*** Begin section ***

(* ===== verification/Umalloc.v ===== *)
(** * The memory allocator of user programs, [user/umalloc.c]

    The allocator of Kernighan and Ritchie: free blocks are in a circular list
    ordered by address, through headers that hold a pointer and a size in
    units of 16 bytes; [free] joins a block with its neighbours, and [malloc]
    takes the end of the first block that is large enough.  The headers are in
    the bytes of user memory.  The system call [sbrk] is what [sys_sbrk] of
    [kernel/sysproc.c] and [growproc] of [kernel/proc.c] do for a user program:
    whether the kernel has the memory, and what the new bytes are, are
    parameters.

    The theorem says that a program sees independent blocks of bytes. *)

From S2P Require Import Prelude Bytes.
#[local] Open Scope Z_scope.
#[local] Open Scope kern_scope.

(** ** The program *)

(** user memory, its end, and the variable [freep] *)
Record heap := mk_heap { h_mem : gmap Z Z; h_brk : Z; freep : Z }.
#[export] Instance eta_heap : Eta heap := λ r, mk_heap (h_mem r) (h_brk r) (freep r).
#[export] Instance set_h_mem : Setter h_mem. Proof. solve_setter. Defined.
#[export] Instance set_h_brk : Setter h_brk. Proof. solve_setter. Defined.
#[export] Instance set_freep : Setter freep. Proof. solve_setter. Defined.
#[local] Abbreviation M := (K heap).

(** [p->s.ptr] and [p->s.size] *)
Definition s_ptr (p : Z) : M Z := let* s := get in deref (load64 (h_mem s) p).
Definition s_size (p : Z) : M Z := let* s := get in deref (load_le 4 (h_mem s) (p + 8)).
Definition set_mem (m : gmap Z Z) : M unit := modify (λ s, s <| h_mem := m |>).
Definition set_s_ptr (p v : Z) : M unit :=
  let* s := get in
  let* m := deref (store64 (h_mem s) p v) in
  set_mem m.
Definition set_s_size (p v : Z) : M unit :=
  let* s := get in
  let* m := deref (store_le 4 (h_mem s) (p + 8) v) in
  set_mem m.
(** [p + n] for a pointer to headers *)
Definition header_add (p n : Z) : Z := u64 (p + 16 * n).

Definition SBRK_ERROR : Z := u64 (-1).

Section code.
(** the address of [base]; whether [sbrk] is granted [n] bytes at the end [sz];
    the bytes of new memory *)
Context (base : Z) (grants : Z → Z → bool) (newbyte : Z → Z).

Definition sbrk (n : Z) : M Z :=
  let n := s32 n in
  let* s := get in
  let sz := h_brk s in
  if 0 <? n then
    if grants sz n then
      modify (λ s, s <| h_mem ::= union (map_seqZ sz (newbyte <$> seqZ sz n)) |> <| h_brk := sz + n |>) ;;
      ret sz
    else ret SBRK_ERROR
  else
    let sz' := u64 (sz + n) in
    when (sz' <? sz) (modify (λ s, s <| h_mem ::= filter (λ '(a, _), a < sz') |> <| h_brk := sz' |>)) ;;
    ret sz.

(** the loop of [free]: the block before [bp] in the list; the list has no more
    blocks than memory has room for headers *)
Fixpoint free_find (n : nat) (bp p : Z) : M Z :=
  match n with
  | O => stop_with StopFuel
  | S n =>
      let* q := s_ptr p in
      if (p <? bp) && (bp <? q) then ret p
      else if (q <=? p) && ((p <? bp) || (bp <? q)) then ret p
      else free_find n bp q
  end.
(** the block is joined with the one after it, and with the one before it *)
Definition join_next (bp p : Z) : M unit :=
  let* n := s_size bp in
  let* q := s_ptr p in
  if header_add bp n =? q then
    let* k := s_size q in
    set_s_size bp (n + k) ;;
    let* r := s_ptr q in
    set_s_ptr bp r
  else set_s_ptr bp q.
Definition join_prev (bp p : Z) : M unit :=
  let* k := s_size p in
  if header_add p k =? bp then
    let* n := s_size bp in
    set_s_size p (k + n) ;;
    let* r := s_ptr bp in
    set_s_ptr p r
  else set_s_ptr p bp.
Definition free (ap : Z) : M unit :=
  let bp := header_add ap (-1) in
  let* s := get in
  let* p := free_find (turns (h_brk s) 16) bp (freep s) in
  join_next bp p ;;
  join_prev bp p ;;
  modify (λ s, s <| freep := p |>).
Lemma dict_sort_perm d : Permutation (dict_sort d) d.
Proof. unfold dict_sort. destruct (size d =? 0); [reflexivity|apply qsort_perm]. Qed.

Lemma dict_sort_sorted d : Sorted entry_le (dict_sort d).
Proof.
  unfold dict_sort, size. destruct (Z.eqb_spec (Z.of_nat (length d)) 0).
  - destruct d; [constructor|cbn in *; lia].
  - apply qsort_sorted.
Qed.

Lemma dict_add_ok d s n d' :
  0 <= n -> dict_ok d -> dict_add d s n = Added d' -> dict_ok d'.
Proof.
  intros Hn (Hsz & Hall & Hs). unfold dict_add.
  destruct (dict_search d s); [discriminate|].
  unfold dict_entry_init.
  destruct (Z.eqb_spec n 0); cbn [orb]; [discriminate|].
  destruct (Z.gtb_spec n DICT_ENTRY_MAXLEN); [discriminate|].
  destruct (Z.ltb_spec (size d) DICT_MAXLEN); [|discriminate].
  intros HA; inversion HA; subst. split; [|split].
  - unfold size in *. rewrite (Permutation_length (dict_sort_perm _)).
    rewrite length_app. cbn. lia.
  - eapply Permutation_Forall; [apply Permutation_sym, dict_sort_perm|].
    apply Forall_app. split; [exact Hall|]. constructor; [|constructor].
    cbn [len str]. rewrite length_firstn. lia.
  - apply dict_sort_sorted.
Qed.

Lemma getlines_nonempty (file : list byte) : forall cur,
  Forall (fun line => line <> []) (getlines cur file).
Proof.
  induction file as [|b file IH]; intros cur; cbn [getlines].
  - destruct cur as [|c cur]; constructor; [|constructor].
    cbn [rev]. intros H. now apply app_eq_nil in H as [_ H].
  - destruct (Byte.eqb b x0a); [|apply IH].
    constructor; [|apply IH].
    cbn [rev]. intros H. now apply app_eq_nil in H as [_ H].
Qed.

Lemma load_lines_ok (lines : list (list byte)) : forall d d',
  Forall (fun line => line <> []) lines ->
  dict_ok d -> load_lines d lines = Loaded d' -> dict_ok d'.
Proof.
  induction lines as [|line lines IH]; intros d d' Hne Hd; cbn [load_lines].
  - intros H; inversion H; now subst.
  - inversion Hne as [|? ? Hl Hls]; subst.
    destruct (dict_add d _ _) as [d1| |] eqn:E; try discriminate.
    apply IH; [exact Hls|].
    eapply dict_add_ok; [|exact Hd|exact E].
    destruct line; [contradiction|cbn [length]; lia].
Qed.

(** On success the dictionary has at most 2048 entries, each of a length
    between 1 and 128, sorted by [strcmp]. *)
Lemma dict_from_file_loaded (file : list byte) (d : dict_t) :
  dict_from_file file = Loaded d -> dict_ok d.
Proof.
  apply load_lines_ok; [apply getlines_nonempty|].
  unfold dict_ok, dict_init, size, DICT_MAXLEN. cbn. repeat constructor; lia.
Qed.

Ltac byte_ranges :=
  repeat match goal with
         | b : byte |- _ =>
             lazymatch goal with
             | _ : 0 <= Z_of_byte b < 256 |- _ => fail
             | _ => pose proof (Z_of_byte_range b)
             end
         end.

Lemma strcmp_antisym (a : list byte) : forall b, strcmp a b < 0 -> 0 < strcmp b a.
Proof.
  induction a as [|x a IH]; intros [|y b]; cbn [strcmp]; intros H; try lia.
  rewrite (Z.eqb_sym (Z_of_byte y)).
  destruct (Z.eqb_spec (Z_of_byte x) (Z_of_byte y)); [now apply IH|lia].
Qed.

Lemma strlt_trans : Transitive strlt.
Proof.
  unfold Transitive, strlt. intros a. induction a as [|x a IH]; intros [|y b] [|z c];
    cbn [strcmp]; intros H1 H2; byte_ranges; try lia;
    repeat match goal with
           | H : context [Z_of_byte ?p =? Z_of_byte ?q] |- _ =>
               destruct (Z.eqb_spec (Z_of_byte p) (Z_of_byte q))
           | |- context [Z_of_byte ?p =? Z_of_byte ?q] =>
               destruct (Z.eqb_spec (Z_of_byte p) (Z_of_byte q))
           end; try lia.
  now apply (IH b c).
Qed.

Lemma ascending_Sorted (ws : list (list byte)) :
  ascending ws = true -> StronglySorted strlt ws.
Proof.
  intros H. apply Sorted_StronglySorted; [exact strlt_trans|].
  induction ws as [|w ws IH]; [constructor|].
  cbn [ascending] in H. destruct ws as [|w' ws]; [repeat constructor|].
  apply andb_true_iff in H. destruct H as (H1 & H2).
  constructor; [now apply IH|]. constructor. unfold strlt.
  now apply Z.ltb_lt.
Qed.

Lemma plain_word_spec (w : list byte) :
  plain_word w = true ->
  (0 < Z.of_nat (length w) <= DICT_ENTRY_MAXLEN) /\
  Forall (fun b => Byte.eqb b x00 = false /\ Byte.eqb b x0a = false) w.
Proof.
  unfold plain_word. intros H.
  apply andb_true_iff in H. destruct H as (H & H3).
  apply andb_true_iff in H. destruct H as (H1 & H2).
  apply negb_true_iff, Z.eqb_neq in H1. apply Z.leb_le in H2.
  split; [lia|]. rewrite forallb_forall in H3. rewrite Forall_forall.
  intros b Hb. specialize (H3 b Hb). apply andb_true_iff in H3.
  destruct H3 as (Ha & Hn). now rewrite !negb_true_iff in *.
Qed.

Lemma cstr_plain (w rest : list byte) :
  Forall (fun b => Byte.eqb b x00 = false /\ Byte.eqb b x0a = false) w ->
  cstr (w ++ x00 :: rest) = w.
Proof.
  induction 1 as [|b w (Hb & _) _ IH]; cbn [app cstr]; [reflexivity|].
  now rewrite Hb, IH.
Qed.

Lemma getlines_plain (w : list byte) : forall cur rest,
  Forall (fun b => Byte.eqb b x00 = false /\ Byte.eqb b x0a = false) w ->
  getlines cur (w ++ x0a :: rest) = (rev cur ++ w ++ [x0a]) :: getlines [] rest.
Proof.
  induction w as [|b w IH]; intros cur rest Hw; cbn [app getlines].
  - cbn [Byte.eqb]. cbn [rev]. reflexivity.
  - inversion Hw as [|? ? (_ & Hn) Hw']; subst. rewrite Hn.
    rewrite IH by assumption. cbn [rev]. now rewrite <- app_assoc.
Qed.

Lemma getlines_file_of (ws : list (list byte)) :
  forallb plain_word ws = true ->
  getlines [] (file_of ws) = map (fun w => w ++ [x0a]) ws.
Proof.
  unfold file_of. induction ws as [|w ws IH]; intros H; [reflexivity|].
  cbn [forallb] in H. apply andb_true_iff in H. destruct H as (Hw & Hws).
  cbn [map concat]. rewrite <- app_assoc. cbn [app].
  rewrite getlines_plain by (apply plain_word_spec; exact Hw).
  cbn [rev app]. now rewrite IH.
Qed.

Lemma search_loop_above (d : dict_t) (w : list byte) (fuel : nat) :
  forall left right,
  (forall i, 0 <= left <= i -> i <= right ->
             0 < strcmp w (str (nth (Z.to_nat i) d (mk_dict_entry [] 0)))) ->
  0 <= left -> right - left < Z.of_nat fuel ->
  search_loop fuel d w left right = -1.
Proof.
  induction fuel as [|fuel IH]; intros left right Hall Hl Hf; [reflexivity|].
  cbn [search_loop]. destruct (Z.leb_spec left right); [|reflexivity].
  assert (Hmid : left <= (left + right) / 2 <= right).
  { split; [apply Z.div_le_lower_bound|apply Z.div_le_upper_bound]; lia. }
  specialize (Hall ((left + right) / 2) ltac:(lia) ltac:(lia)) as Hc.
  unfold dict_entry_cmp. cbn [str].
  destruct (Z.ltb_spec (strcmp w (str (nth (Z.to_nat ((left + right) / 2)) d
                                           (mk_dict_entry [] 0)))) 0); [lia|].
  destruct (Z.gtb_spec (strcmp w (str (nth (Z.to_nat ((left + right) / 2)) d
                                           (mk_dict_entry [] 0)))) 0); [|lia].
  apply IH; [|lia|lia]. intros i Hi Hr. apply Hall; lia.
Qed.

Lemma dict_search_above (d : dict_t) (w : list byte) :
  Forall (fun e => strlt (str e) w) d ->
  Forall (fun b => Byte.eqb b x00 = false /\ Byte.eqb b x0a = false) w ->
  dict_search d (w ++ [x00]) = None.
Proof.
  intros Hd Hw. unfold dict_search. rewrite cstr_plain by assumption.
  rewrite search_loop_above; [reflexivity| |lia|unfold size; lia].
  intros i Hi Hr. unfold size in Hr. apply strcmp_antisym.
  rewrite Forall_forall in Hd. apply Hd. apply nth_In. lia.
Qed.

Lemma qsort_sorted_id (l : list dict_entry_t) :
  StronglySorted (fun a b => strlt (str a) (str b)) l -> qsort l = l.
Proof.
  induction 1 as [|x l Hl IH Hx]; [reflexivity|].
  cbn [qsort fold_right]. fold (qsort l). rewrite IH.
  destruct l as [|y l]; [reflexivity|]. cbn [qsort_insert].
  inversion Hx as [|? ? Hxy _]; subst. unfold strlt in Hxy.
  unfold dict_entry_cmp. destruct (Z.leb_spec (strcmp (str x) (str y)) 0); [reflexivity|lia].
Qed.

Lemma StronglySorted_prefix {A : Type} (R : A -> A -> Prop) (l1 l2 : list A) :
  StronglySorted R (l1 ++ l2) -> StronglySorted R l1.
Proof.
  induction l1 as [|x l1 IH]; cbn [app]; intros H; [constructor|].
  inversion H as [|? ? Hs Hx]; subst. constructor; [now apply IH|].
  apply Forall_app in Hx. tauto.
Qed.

*** End section ***
*** Begin section ***

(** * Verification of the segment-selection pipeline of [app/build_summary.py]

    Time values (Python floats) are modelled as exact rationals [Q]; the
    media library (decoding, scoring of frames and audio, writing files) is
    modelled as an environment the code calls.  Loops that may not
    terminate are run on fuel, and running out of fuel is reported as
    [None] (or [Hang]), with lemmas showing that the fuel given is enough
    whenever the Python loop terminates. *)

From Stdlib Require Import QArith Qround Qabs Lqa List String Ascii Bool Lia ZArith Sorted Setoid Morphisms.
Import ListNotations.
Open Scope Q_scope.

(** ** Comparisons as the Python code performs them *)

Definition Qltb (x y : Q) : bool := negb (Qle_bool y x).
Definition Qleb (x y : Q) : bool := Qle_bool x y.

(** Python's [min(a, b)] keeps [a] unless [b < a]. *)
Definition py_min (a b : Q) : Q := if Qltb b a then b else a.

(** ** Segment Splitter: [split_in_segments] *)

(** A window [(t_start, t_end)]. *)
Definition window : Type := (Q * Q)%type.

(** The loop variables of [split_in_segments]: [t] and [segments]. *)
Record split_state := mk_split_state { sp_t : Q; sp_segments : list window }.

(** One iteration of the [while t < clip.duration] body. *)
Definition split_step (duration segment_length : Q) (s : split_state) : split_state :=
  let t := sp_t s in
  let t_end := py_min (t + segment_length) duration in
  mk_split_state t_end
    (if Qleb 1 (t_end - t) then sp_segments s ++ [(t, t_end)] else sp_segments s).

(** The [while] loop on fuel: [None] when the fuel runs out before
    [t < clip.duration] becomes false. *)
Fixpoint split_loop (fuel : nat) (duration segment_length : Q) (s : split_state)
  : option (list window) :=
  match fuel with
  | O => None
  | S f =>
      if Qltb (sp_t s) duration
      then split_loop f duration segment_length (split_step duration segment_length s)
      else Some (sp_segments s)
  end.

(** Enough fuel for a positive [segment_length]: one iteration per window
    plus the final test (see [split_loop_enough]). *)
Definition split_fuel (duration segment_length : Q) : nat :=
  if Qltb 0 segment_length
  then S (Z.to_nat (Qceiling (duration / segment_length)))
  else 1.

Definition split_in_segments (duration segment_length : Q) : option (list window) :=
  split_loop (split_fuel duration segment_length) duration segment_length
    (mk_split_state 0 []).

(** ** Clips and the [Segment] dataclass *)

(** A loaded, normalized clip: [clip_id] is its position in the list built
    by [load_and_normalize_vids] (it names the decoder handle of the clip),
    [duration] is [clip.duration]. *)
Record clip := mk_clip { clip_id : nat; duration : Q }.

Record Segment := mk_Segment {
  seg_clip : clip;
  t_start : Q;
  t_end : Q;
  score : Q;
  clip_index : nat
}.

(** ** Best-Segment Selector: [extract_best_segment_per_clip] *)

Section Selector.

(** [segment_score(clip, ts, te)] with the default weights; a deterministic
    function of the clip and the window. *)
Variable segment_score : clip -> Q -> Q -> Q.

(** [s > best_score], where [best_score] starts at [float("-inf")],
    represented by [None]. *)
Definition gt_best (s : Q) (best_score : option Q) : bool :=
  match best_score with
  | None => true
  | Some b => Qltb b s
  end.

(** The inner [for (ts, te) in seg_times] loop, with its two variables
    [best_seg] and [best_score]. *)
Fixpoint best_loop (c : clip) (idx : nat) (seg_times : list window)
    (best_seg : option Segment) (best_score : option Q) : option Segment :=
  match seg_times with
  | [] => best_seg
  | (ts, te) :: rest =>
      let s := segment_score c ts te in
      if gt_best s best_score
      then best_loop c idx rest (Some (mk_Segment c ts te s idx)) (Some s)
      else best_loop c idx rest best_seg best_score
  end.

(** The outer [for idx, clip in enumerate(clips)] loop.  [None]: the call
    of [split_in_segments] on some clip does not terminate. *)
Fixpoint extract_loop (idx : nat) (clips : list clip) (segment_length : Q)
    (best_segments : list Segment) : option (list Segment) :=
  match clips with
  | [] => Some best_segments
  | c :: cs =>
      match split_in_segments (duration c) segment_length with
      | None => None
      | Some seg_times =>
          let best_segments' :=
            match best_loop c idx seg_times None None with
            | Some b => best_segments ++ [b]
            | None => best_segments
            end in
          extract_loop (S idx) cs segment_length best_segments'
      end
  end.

*** End section ***

### What to do
The answer is the run of lines above from the line containing "unfold dict_sort, size." through the line containing "intros HA; inversion", copied exactly and alone.

### Response area
  unfold dict_sort, size. destruct (Z.eqb_spec (Z.of_nat (length d)) 0).
  - destruct d; [constructor|cbn in *; lia].
  - apply qsort_sorted.
Qed.

Lemma dict_add_ok d s n d' :
  0 <= n -> dict_ok d -> dict_add d s n = Added d' -> dict_ok d'.
Proof.
  intros Hn (Hsz & Hall & Hs). unfold dict_add.
  destruct (dict_search d s); [discriminate|].
  unfold dict_entry_init.
  destruct (Z.eqb_spec n 0); cbn [orb]; [discriminate|].
  destruct (Z.gtb_spec n DICT_ENTRY_MAXLEN); [discriminate|].
  destruct (Z.ltb_spec (size d) DICT_MAXLEN); [|discriminate].
  intros HA; inversion HA; subst. split; [|split].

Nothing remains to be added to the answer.